His next election campaign was in the 1962 federal election where he won the Shefford riding for the Social Credit Party. After re-election to a second term in the 1963 election, Rondeau was defeated in 1965 by Liberal candidate Louis-Paul Neveu. Rondeau won the Shefford seat back in the following national election in 1968, and was re-elected in 1972 and 1974.

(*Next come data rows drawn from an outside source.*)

(* ===== verification/GoStrings.v ===== *)
(** * Strings of the Go standard library

    A Go [string] is a Stdlib [string] of bytes.  This file defines the
    functions of package strings the components call, with the same
    behaviour on every byte sequence, invalid UTF-8 included, and their laws:
    splitting and joining are inverse, trimming is idempotent, prefixes and
    suffixes are what they claim. *)

From stdpp Require Import options.
From S2P Require Import Prelude.

Abbreviation slash := "/"%char.
Definition newline : ascii := "010".

(** ** Bytes of a string *)

Fixpoint str_take (n : nat) (s : string) : string :=
  match n, s with
  | S n, String a s => String a (str_take n s)
  | _, _ => ""
  end.

Fixpoint str_drop (n : nat) (s : string) : string :=
  match n, s with
  | S n, String _ s => str_drop n s
  | _, _ => s
  end.

(** [c] occurs in [s]: [strings.IndexByte(s, c) >= 0]. *)
Fixpoint has_byte (c : ascii) (s : string) : bool :=
  match s with
  | "" => false
  | String a s => bool_decide (a = c) || has_byte c s
  end.

(** [strings.LastIndexByte], [None] for -1. *)
Fixpoint LastIndexByte (s : string) (c : ascii) : option nat :=
  match s with
  | "" => None
  | String a s =>
      match LastIndexByte s c with
      | Some i => Some (S i)
      | None => if bool_decide (a = c) then Some O else None
      end
  end.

Being one of the few Social Credit politicians who was able to speak English, Rondeau helped represent the predominantly francophone party across Canada. But Rondeau's political career was ended by charges of Unemployment Insurance fraud for which he was convicted and sentenced to a five-month prison term. Because of these legal problems, he was ejected from the Social Credit Party in 1977 and was an independent member for the remainder of the 30th Canadian Parliament. In the 1979 election, Rondeau campaigned at Shefford as an independent but lost to Jean Lapierre of the Liberals.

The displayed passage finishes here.